Sort through the listing below and keep each line with the word "then". Copy those.

━━ INPUT RECORDS ━━

(** One call serves no key but the first of the ring, which is then no longer
    before [k]; no key comes before [k] anew. *)
Lemma before_step cfg q st op k :
  refines cfg q st -> q_discipline cfg = round_robin ->
  k ∈ ring_of q -> granted q op <> Some k -> k ∈ ring_of (run q op) ->
  option_list (granted q op) ++ before k (ring_of (run q op)) `sublist_of` before k (ring_of q).
Proof.
  intros Hrf Hd Hk Hg. pose proof (run_refines_one _ _ _ op Hrf) as Hrf'.
  pose proof Hrf as [Hcfg Hw _ _].
  rewrite (proj1 (proj2 Hw)) in Hk |- *.
  rewrite (proj1 (proj2 (rf_waiting _ _ _ Hrf'))).
  destruct op as [clock v o|clock|[now|]|s|]; cbn [granted spec_run st_waiting option_list app] in *.
  - unfold spec_enqueue. destruct clock as [now|]; [|done].
    destruct (accepted_bytes _ _) as [b|]; [|done].
    destruct (refusal _ _ _ _ _); [done|]. cbn [st_waiting]. set (e := MkPending _ _ _ _ _ _ _).
    assert (Hadd : before k (ring (add_waiting (q_discipline cfg) e (st_waiting st))) `sublist_of`
      before k (ring (st_waiting st))).
    { cbn. repeat case_decide; [done..|]. by rewrite before_app. }
    destruct (decide (aborted_after_listening <$> _ = _)); [|done].
    intros Hr%retain_ring_before. unfold remove_waiting. by etrans.
  - destruct clock as [now|]; [|done].
    destruct (take_represents q _ now Hw) as (gone & q1 & Hx & Ht).
    rewrite Hcfg, Hd in Ht. cbn [st_waiting]. rewrite Hd.
    destruct (next_waiting round_robin _) as [e|] eqn:E.
    + destruct Ht as [q' Ht]. cbv zeta in Ht. destruct Ht as [Ht _]. rewrite Ht in Hg |- *. cbn in Hg.
      intros Hr. pose proof (next_waiting_key _ _ E) as Hh.
      assert (Hne : ekey e <> k) by (unfold ekey; congruence).
      pose proof (serve_ring_before _ _ _ Hh Hne Hr) as Hs.
      assert (Hin : k ∈ ring (expire_waiting now (st_waiting st))).
      { cbn [serve_waiting ring remove_waiting retain waiting] in Hr. unfold rotate_ring in Hr.
        destruct (decide (ekey e ∈ _)); [|by apply list_elem_of_filter in Hr as [_ ?]].
        apply elem_of_app in Hr as [Hr|Hr]; [|set_solver].
        apply list_elem_of_filter in Hr as [_ Hr]. by apply list_elem_of_filter in Hr as [_ ?]. }
      apply retain_ring_before in Hin. etrans; [exact Hs|exact Hin].
    + destruct Ht as [Ht _]. rewrite Ht. exact (retain_ring_before _ k _).
  - exact (retain_ring_before _ k _).
  - done.
  - exact (retain_ring_before _ k _).
  - intros Hr. set_solver.
Qed.

Lemma served_before cfg q st ops k :
  refines cfg q st -> q_discipline cfg = round_robin -> k ∈ ring_of q -> waits k q ops ->
  served q ops `sublist_of` before k (ring_of q).
Proof.
  revert q st. induction ops as [|op ops IH]; intros q st Hrf Hd Hk; cbn [waits served]; [intros _; apply sublist_nil_l|].
  intros (Hg & Hk' & Hw).
  etrans; [|by eapply before_step]. apply sublist_app; [done|].
  by eapply IH; [by apply run_refines_one|..].
Qed.

Lemma ring_NoDup cfg q st : refines cfg q st -> q_discipline cfg = round_robin -> NoDup (ring_of q).
Proof.
  intros [Hcfg ([Hm _ _] & _) _ _] Hd. pose proof (mo_groups _ _ Hm) as Hg. rewrite Hcfg, Hd in Hg. apply (go_keys _ _ _ _ Hg).
Qed.

(** ** The log of settlements only grows *)

Lemma rejectEntry_log q s reason : q_settled q `prefix_of` q_settled (rejectEntry q s reason).
Proof.
  unfold rejectEntry. case_decide; [|done]. cbn. rewrite detach_settled. by apply prefix_app_r.
Qed.

Lemma run_log q a op : represents q a -> q_settled q `prefix_of` q_settled (run q op).
Proof.
  intros Hw. destruct op as [clock v o|[now|]|[now|]|s|]; cbn [run].
  - destruct (enqueue q clock v o) as [[q' t]|] eqn:He; [|done].
    unfold enqueue in He. exc_inv.
    match goal with H : (if q_isClosed q then _ else _) = _ |- _ => rename H into Hr end.
    repeat match type of Hr with (if ?b then _ else _) = _ =>
      destruct b; [apply ret_pair_inj in Hr as [<- _]; done|] end.
    apply ret_pair_inj in Hr as [<- _]. destruct (match req_signal o with Some sg => _ | None => _ end); [|done].
    apply (rejectEntry_log (wait_for_turn q _)).
  - destruct (take_represents q _ now Hw) as (gone & q1 & Hx & Ht).
    destruct (next_waiting _ _).
    + destruct Ht as [q' Ht]. cbv zeta in Ht. destruct Ht as (-> & _ & _ & _ & _ & ->). by apply prefix_app_r.
    + destruct Ht as [-> _]. rewrite (ex_log _ _ _ _ _ Hx). by apply prefix_app_r.
  - done.
  - destruct (expire_represents q _ now Hw) as (gone & q1 & -> & Hx & _).
    rewrite (ex_log _ _ _ _ _ Hx). by apply prefix_app_r.
  - done.
  - apply rejectEntry_log.
  - destruct (q_isClosed q) eqn:Hq; [unfold close; by rewrite Hq|].
    destruct (close_open _ _ Hw Hq) as (_ & _ & ->). by apply prefix_app_r.
Qed.

Lemma run_all_refines cfg q st ops :
  refines cfg q st -> refines cfg (run_all q ops) (foldl (spec_run cfg) st ops).
Proof.
  revert q st. induction ops as [|op ops IH]; intros q st Hrf; [done|]. cbn.
  by apply IH, run_refines_one.
Qed.

Lemma new_run_all d limits resource retry q ops :
  new_AdmissionQueue d limits resource retry = Ret q ->
  refines (q_config q) (run_all q ops) (foldl (spec_run (q_config q)) spec_init ops).
Proof. intros H. by eapply run_all_refines, new_refines. Qed.

Lemma new_discipline d limits resource retry q :
  new_AdmissionQueue d limits resource retry = Ret q -> q_discipline (q_config q) = d.
Proof. intros H. unfold new_AdmissionQueue in H. exc_inv. by subst q. Qed.
End props.

(** ** Properties *)

(** C13: whatever sequence of [enqueue], [take], [expire], [close] calls and
    abort events a new queue receives, it stands for the abstract queue those
    calls produce: the arrival list, the ring of round-robin keys, the closed
    flag and the next sequence number; and its linked lists, groups, heap and
    counters agree with that list. *)
Theorem admission_refinement {T} d limits resource retry (q : AdmissionQueue T) (ops : list operation) :
  new_AdmissionQueue d limits resource retry = Ret q ->
  refines (q_config q) (run_all q ops) (foldl (spec_run (q_config q)) spec_init ops).
Proof. apply new_run_all. Qed.

(** C31: a lease is granted to the admission the discipline names among those
    not yet due, after every admission due by then has been rejected for the
    reason it carried, in order of expiry, and the lease carries what was
    enqueued; with nothing left to serve [take] grants nothing. *)
Theorem take_serves_next {T} d limits resource retry (q0 : AdmissionQueue T) (ops : list operation) (now : Z) :
  new_AdmissionQueue d limits resource retry = Ret q0 ->
  let q := run_all q0 ops in
  let st := foldl (spec_run (q_config q0)) spec_init ops in
  let a := expire_waiting now (st_waiting st) in
  exists gone q',
    gone ≡ₚ filter (fun e => expiresAtMs e <= now)%Z (waiting (st_waiting st)) /\
    StronglySorted expires_first gone /\
    match next_waiting d a with
    | None =>
        take q (Finite now) = Ret (None, q') /\ waiting a = [] /\
        q_settled q' = q_settled q ++ reject_log gone
    | Some e =>
        let lease := {| lease_value := value e; lease_fairnessKey := fairnessKey e;
                        lease_bytes := bytes e; lease_enqueuedAtMs := enqueuedAtMs e;
                        lease_admittedAtMs := now;
                        lease_queueAgeMs := Z.max 0 (now - enqueuedAtMs e);
                        lease_turn := S (q_turns q) |} in
        take q (Finite now) = Ret (Some lease, q') /\ (now < expiresAtMs e)%Z /\
        q_settled q' = q_settled q ++ reject_log gone ++ [(sequence e, Resolved lease)]
    end.
Proof.
  intros Hnew q st a. pose proof (new_run_all _ _ _ _ _ ops Hnew) as [Hcfg Hw _ _].
  fold q st in Hcfg, Hw. pose proof (new_discipline _ _ _ _ _ Hnew) as Hd.
  destruct (take_represents q _ now Hw) as (gone & q1 & Hx & Ht). rewrite Hcfg, Hd in Ht.
  exists gone. fold a in Ht.
  assert (Hg : gone ≡ₚ filter (fun e => expiresAtMs e <= now)%Z (waiting (st_waiting st))).
  { rewrite (ex_gone _ _ _ _ _ Hx). erewrite filter_ext_elem; [done|]. unfold live. lia. }
  destruct (next_waiting d a) as [e|] eqn:E.
  - destruct Ht as [q' Ht]. cbv zeta in Ht. destruct Ht as (Ht & _ & _ & _ & _ & Hlog).
    exists q'. cbv zeta. split_and!; [done|apply Hx|done| |done].
    apply next_waiting_elem, list_elem_of_filter in E. apply E.
  - destruct Ht as [Ht Hrep]. exists q1. split_and!; [done|apply Hx|done| |apply Hx].
    apply (next_waiting_none q1); [done|].
    by rewrite (fr_config _ _ (ex_frame _ _ _ _ _ Hx)), Hcfg, Hd.
Qed.

Lemma run_all_log {T} cfg (q : AdmissionQueue T) st ops :
  refines cfg q st -> q_settled q `prefix_of` q_settled (run_all q ops).
Proof.
  revert q st. induction ops as [|op ops IH]; intros q st Hrf; [done|]. cbn.
  etransitivity; [|by eapply IH, run_refines_one]. eapply run_log, Hrf.
Qed.

(** C33: every admission [enqueue] named is settled exactly once: at any time it
    is waiting or settled, never both, and a settlement is final; the leases
    carry the turns 1, 2, 3, ... in the order they were granted. *)
Theorem settled_exactly_once {T} d limits resource retry (q0 : AdmissionQueue T) (ops later : list operation) :
  new_AdmissionQueue d limits resource retry = Ret q0 ->
  let q := run_all q0 ops in
  NoDup ((q_settled q).*1) /\
  (forall s, (1 <= s <= q_sequence q)%nat <-> s ∈ q_active q \/ s ∈ (q_settled q).*1) /\
  (forall s, s ∈ q_active q -> s ∉ (q_settled q).*1) /\
  lease_turns (q_settled q) = seq 1 (q_turns q) /\ q_admitted q = q_turns q /\
  q_settled q `prefix_of` q_settled (run_all q later).
Proof.
  intros Hnew q. pose proof (new_run_all _ _ _ _ _ ops Hnew) as Hrf. fold q in Hrf.
  destruct (rf_waiting _ _ _ Hrf) as ([Hm _ Hs] & _). split_and!; try apply Hs.
  - intros s. rewrite (si_done _ Hs). destruct (decide (s ∈ q_active q)) as [Ha|Ha]; [|tauto].
    split; [by left|]. intros _. apply (mo_range _ _ _ Hm).
    rewrite <-(elem_of_list_to_set (C := gset nat)), <-(mo_active _ _ Hm). done.
  - intros s Ha [_ ?]%(si_done _ Hs). done.
  - by eapply run_all_log.
Qed.

(** C35: the counters are those of the waiting admissions and never pass the
    configured capacity, in items or in bytes. *)
Theorem admission_within_capacity {T} d limits resource retry (q0 : AdmissionQueue T) (ops : list operation) :
  new_AdmissionQueue d limits resource retry = Ret q0 ->
  let q := run_all q0 ops in
  let st := foldl (spec_run (q_config q0)) spec_init ops in
  let cap := capacity (q_limits (q_config q0)) in
  q_queuedItems q = Z.of_nat (size (q_active q)) /\
  q_queuedBytes q = sum_bytes (waiting (st_waiting st)) /\
  (0 <= q_queuedItems q <= maxItems cap)%Z /\ (0 <= q_queuedBytes q <= maxBytes cap)%Z.
Proof.
  intros Hnew q st cap. pose proof (new_run_all _ _ _ _ _ ops Hnew) as Hrf. fold q st in Hrf.
  destruct (rf_waiting _ _ _ Hrf) as (Hi & _). pose proof Hi as [Hm _ _].
  pose proof (mo_items_cap _ _ Hm) as Hc1. pose proof (mo_bytes_cap _ _ Hm) as Hc2.
  rewrite (rf_config _ _ _ Hrf) in Hc1, Hc2. rewrite <-(queue_inv_size _ _ Hi).
  split_and!; [apply Hm|apply Hm| |done| |done].
  - rewrite (mo_items _ _ Hm). lia.
  - rewrite (mo_bytes _ _ Hm). apply sum_bytes_nonneg. intros e He.
    eapply (mo_wf _ _ Hm), (mo_entries _ _ Hm), He.
Qed.

(** C36: bounded waiting. While an admission of key [k] waits unserved, a
    round-robin queue serves each of the keys ahead of [k] in the ring at most
    once, in the order of the ring, and no other key, however many requests of
    whatever keys arrive meanwhile; so fewer leases are granted than there are
    keys. *)
Theorem round_robin_bounded_wait {T} limits resource retry (q0 : AdmissionQueue T)
    (before_ ops : list operation) (k : string) :
  new_AdmissionQueue round_robin limits resource retry = Ret q0 ->
  let q := run_all q0 before_ in
  k ∈ ring_of q -> waits k q ops ->
  served q ops `sublist_of` before k (ring_of q) /\ NoDup (served q ops) /\
  (length (served q ops) <= length (before k (ring_of q)) < length (ring_of q))%nat.
Proof.
  intros Hnew q Hk Hw. pose proof (new_run_all _ _ _ _ _ before_ Hnew) as Hrf. fold q in Hrf.
  assert (Hs : served q ops `sublist_of` before k (ring_of q)).
  { eapply served_before; [done| |done..]. by eapply new_discipline. }
  split; [done|]. split; [|by split; [by apply sublist_length|by apply before_bound]].
  eapply sublist_NoDup; [eapply ring_NoDup; [done|by eapply new_discipline]|]. etrans; [exact Hs|apply before_sublist].
Qed.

━━━

- [YOUR SOLUTION]
(** One call serves no key but the first of the ring, which is then no longer
    match goal with H : (if q_isClosed q then _ else _) = _ |- _ => rename H into Hr end.
    repeat match type of Hr with (if ?b then _ else _) = _ =>
    not yet due, after every admission due by then has been rejected for the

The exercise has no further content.